● WHAT NEEDS TO BE DONE
From the entries below, please output exactly the lines starting at the one containing "characterCount := 11;" and ending at the one containing "Forall (fun e => key_of (snd e) = fst e) m.", both included.

═══ DATA SHOWN ═══

(** ** Sample inputs *)

(** An insert payload for user 1 on the given platform. *)
Definition sample_insert {Json : Type} (p : string) : InsertContent Json :=
  {| ins_userId := 1;
     ins_title := "Launch";
     ins_description := None;
     ins_platform := p;
     ins_contentType := "post";
     ins_brief := "Announce the launch";
     ins_generatedContent := "We are live";
     ins_images := None;
     ins_metadata := None |}.

(** The server right after start, before any provider call. *)
Definition initial_world : World :=
  {| storage := new_MemStorage; provider_calls := [] |}.

Definition sample_request : GenerateRequest :=
  {| body_platform := Some "twitter"%string;
     body_contentType := Some "thread"%string;
     body_brief := Some "Announce the launch"%string;
     body_template := None;
     files := Some [] |}.

(** The same request with the brief left out. *)
Definition sample_request_without_brief : GenerateRequest :=
  {| body_platform := Some "twitter"%string;
     body_contentType := Some "thread"%string;
     body_brief := None;
     body_template := None;
     files := Some [] |}.

Definition sample_generated : GeneratedContent :=
  {| gc_title := "Launch day";
     gc_content := "We are live";
     gc_hashtags := ["#launch"%string];
     gc_metadata :=
       {| estimatedDuration := None;
          wordCount := 3;
          characterCount := 11;
          tone := "Professional";
          targetAudience := "General" |} |}.

(** A provider answer whose reported counts are wrong. *)
Definition sample_provider_response : ProviderResponse :=
  {| pr_title := "Launch day";
     pr_content := "We are  live ";
     pr_hashtags := [];
     pr_estimatedDuration := None;
     pr_wordCount := Some 40;
     pr_characterCount := Some 2;
     pr_tone := None;
     pr_targetAudience := None |}.

(** A request body for [PUT /api/content/:id] that names [id] and
    [createdAt]. *)
Definition sample_update_with_id : ContentUpdates Metadata :=
  {| upd_id := Some 99; upd_userId := None; upd_title := None;
     upd_description := None; upd_platform := None;
     upd_contentType := None; upd_brief := None;
     upd_generatedContent := None; upd_images := None;
     upd_metadata := None; upd_createdAt := Some 0 |}.

(** * The rest of the store, of the routes, and the upload form *)

(** Every value of the map sits under the key it names. *)
Definition keyed {V : Type} (key_of : V -> Z) (m : JsMap.t V) : Prop :=
  Forall (fun e => key_of (snd e) = fst e) m.

(** The number a counter of the counters object stands at; a key that is
    not there counts as 0. *)
Definition counted (x : option JsObject.value) : Z :=
  match x with
  | Some (JsObject.Num n) => n
  | _ => 0
  end.

(** How many of some records carry a given platform tag. *)
Definition records_on {Json : Type} (p : string) (l : list (Content Json)) : Z :=
  Z.of_nat (length (filter (fun c => String.eqb (platform c) p) l)).

(** ** [MemStorage], user methods

    The user map and its counter are fields of their own; the user methods
    touch nothing else, so they are modelled on these two fields. *)

Record User : Type := {
  user_id : Z;          (* [id] *)
  username : string;
  password : string
}.

Record InsertUser : Type := {
  ins_username : string;
  ins_password : string
}.

Record UserStorage : Type := {
  users : JsMap.t User;
  currentUserId : Z
}.

Definition new_UserStorage : UserStorage :=
  {| users := JsMap.empty; currentUserId := 1 |}.

Definition getUser (s : UserStorage) (id : Z) : option User :=
  JsMap.get id (users s).

(** [Array.from(this.users.values()).find(user => user.username === username)] *)
Definition getUserByUsername (s : UserStorage) (name : string) : option User :=
  find (fun user => String.eqb (username user) name) (JsMap.values (users s)).

Definition createUser (s : UserStorage) (insertUser : InsertUser)
    : User * UserStorage :=
  let id := currentUserId s in
  let user :=
    {| user_id := id;
       username := ins_username insertUser;
       password := ins_password insertUser |} in
  (user, {| users := JsMap.set id user (users s); currentUserId := id + 1 |}).

(** ** [MemStorage], template methods *)

Record ContentTemplate : Type := {
  tpl_id : Z;                                   (* [id] *)
  tpl_name : string;
  tpl_platform : string;
  tpl_contentType : string;
  tpl_template : string;
  tpl_description : option (nullable string)
}.

Record InsertContentTemplate : Type := {
  ins_tpl_name : string;
  ins_tpl_platform : string;
  ins_tpl_contentType : string;
  ins_tpl_template : string;
  ins_tpl_description : option (nullable string)
}.

Record TemplateStorage : Type := {
  contentTemplates : JsMap.t ContentTemplate;
  currentTemplateId : Z
}.

Definition createContentTemplate (s : TemplateStorage)
    (insertTemplate : InsertContentTemplate) : ContentTemplate * TemplateStorage :=
  let id := currentTemplateId s in
  let template :=
    {| tpl_id := id;
       tpl_name := ins_tpl_name insertTemplate;
       tpl_platform := ins_tpl_platform insertTemplate;
       tpl_contentType := ins_tpl_contentType insertTemplate;
       tpl_template := ins_tpl_template insertTemplate;
       tpl_description := ins_tpl_description insertTemplate |} in
  (template,
   {| contentTemplates := JsMap.set id template (contentTemplates s);
      currentTemplateId := id + 1 |}).

Definition getContentTemplates (s : TemplateStorage) : list ContentTemplate :=
  JsMap.values (contentTemplates s).

Definition getContentTemplatesByPlatform (s : TemplateStorage)
    (platform : string) : list ContentTemplate :=
  filter (fun template => String.eqb (tpl_platform template) platform)
    (JsMap.values (contentTemplates s)).

(** The line feed the source writes as a backslash followed by [n]. *)
Definition nl : string := String (ascii_of_nat 10) EmptyString.

Definition defaultTemplates : list InsertContentTemplate :=
  [ {| ins_tpl_name := "YouTube Tutorial";
       ins_tpl_platform := "youtube";
       ins_tpl_contentType := "script";
       ins_tpl_template :=
         "# {title}" ++ nl ++ nl ++ "## Introduction" ++ nl ++ "{intro}"
         ++ nl ++ nl ++ "## Main Content" ++ nl ++ "{content}"
         ++ nl ++ nl ++ "## Conclusion" ++ nl ++ "{conclusion}"
         ++ nl ++ nl ++ "## Call to Action" ++ nl ++ "{cta}";
       ins_tpl_description :=
         Some (notnull "Step-by-step tutorial format for YouTube videos"%string) |};
    {| ins_tpl_name := "Instagram Carousel";
       ins_tpl_platform := "instagram";
       ins_tpl_contentType := "carousel";
       ins_tpl_template :=
         "Slide 1: {hook}" ++ nl ++ "Slide 2: {point1}" ++ nl
         ++ "Slide 3: {point2}" ++ nl ++ "Slide 4: {point3}" ++ nl
         ++ "Slide 5: {cta}";
       ins_tpl_description :=
         Some (notnull "Multi-slide visual story for Instagram"%string) |};
    {| ins_tpl_name := "Twitter Thread";
       ins_tpl_platform := "twitter";
       ins_tpl_contentType := "thread";
       ins_tpl_template :=
         "1/ {hook}" ++ nl ++ nl ++ "2/ {point1}" ++ nl ++ nl
         ++ "3/ {point2}" ++ nl ++ nl ++ "4/ {point3}" ++ nl ++ nl
         ++ "5/ {conclusion}";
       ins_tpl_description :=
         Some (notnull "Multi-tweet storytelling format"%string) |};
    {| ins_tpl_name := "Facebook Post";
       ins_tpl_platform := "facebook";
       ins_tpl_contentType := "post";
       ins_tpl_template :=
         "{hook}" ++ nl ++ nl ++ "{content}" ++ nl ++ nl ++ "{cta}"
         ++ nl ++ nl ++ "{hashtags}";
       ins_tpl_description :=
         Some (notnull "Engaging Facebook post format"%string) |};
    {| ins_tpl_name := "LinkedIn Article";
       ins_tpl_platform := "linkedin";
       ins_tpl_contentType := "article";
       ins_tpl_template :=
         "# {title}" ++ nl ++ nl ++ "{intro}" ++ nl ++ nl ++ "## Key Points"
         ++ nl ++ "{points}" ++ nl ++ nl ++ "## Conclusion" ++ nl
         ++ "{conclusion}";
       ins_tpl_description :=
         Some (notnull "Professional LinkedIn article format"%string) |};
    {| ins_tpl_name := "TikTok Script";
       ins_tpl_platform := "tiktok";
       ins_tpl_contentType := "script";
       ins_tpl_template :=
         "Hook (0-3s): {hook}" ++ nl ++ "Content (3-15s): {content}" ++ nl
         ++ "CTA (15-30s): {cta}";
       ins_tpl_description :=
         Some (notnull "Short-form video script for TikTok"%string) |} ].

(** [templates.forEach(template => this.createContentTemplate(template))] *)
Definition createContentTemplates (s : TemplateStorage)
    (templates : list InsertContentTemplate) : TemplateStorage :=
  fold_left (fun s template => snd (createContentTemplate s template))
    templates s.

(** The template fields as the constructor leaves them: an empty map, the
    counter at 1, then [initializeTemplates]. *)
Definition initializeTemplates : TemplateStorage :=
  createContentTemplates
    {| contentTemplates := JsMap.empty; currentTemplateId := 1 |}
    defaultTemplates.

(** The insert payload a stored template was made from. *)
Definition template_payload (t : ContentTemplate) : InsertContentTemplate :=
  {| ins_tpl_name := tpl_name t;
     ins_tpl_platform := tpl_platform t;
     ins_tpl_contentType := tpl_contentType t;
     ins_tpl_template := tpl_template t;
     ins_tpl_description := tpl_description t |}.

(** [n, n + 1, ...], [len] numbers. *)
Fixpoint count_from (n : Z) (len : nat) : list Z :=
  match len with
  | O => []
  | S len' => n :: count_from (n + 1) len'
  end.
(** X11.  On a stamp narrower or lower than two borders there is no sky:
    [_slice_skybox] returns the empty box and raises the general flag, the
    sky mean, standard deviation and asymmetry of any cutout over that box
    are NaN, and [sn_per_pixel], which reads that standard deviation,
    returns the invalid value -99 with the flag raised. *)
Theorem small_stamp_has_no_sky (cfg : config) (segmap : list (list Z))
    (mask_opt : option bmask) (cutout : image) (fuel : nat) (s : state) :
  snd (shape segmap) < 2 * _border_size cfg \/
  fst (shape segmap) < 2 * _border_size cfg ->
  exists box,
    _slice_skybox cfg segmap mask_opt fuel s = Returned box (flagged s) /\
    _sky_mean cutout box = NaN /\
    _sky_sigma cutout box = NaN /\
    _sky_asymmetry cutout box = NaN /\
    forall segmap_gini variance s',
      sn_per_pixel cutout segmap_gini variance (_sky_sigma cutout box) s'
      = Returned (Fin (-99)) (flagged s').
Proof.
  intro Hsmall. exists ((0, 0), (0, 0)).
  assert (Hrun : _slice_skybox cfg segmap mask_opt fuel s
                 = Returned ((0, 0), (0, 0)) (flagged s)).
  { unfold _slice_skybox. destruct (shape segmap) as [ny nx]. cbn [fst snd] in Hsmall.
    replace ((nx <? 2 * _border_size cfg) || (ny <? 2 * _border_size cfg)) with true;
      [reflexivity|].
    symmetry. apply orb_true_iff. rewrite !Z.ltb_lt. exact Hsmall. }
  split; [exact Hrun|].
  assert (Hsig : _sky_sigma cutout ((0, 0), (0, 0)) = NaN) by reflexivity.
  split; [reflexivity|]. split; [exact Hsig|]. split; [reflexivity|].
  intros segmap_gini variance s'. rewrite Hsig.
  rewrite sn_per_pixel_run. cbv zeta. unfold sn_mean.
  rewrite fmean_nan; [reflexivity|].
  generalize (mask_select (flatten cutout)
    (flatten (zip2d andb segmap_gini (map2d (fun x => Qle_bool 0 x) cutout)))).
  generalize (mask_select (flatten (effective_variance variance))
    (flatten (zip2d andb segmap_gini (map2d (fun x => Qle_bool 0 x) cutout)))).
  intros vs ps. revert vs.
  induction ps as [|p ps IH]; intros [|v vs]; simpl; constructor;
    [reflexivity|apply IH].
Qed.

End SkyChain.

Section SkyExamples.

═══

● TASK OUTPUT
          characterCount := 11;
          tone := "Professional";
          targetAudience := "General" |} |}.

(** A provider answer whose reported counts are wrong. *)
Definition sample_provider_response : ProviderResponse :=
  {| pr_title := "Launch day";
     pr_content := "We are  live ";
     pr_hashtags := [];
     pr_estimatedDuration := None;
     pr_wordCount := Some 40;
     pr_characterCount := Some 2;
     pr_tone := None;
     pr_targetAudience := None |}.

(** A request body for [PUT /api/content/:id] that names [id] and
    [createdAt]. *)
Definition sample_update_with_id : ContentUpdates Metadata :=
  {| upd_id := Some 99; upd_userId := None; upd_title := None;
     upd_description := None; upd_platform := None;
     upd_contentType := None; upd_brief := None;
     upd_generatedContent := None; upd_images := None;
     upd_metadata := None; upd_createdAt := Some 0 |}.

(** * The rest of the store, of the routes, and the upload form *)

(** Every value of the map sits under the key it names. *)
Definition keyed {V : Type} (key_of : V -> Z) (m : JsMap.t V) : Prop :=
  Forall (fun e => key_of (snd e) = fst e) m.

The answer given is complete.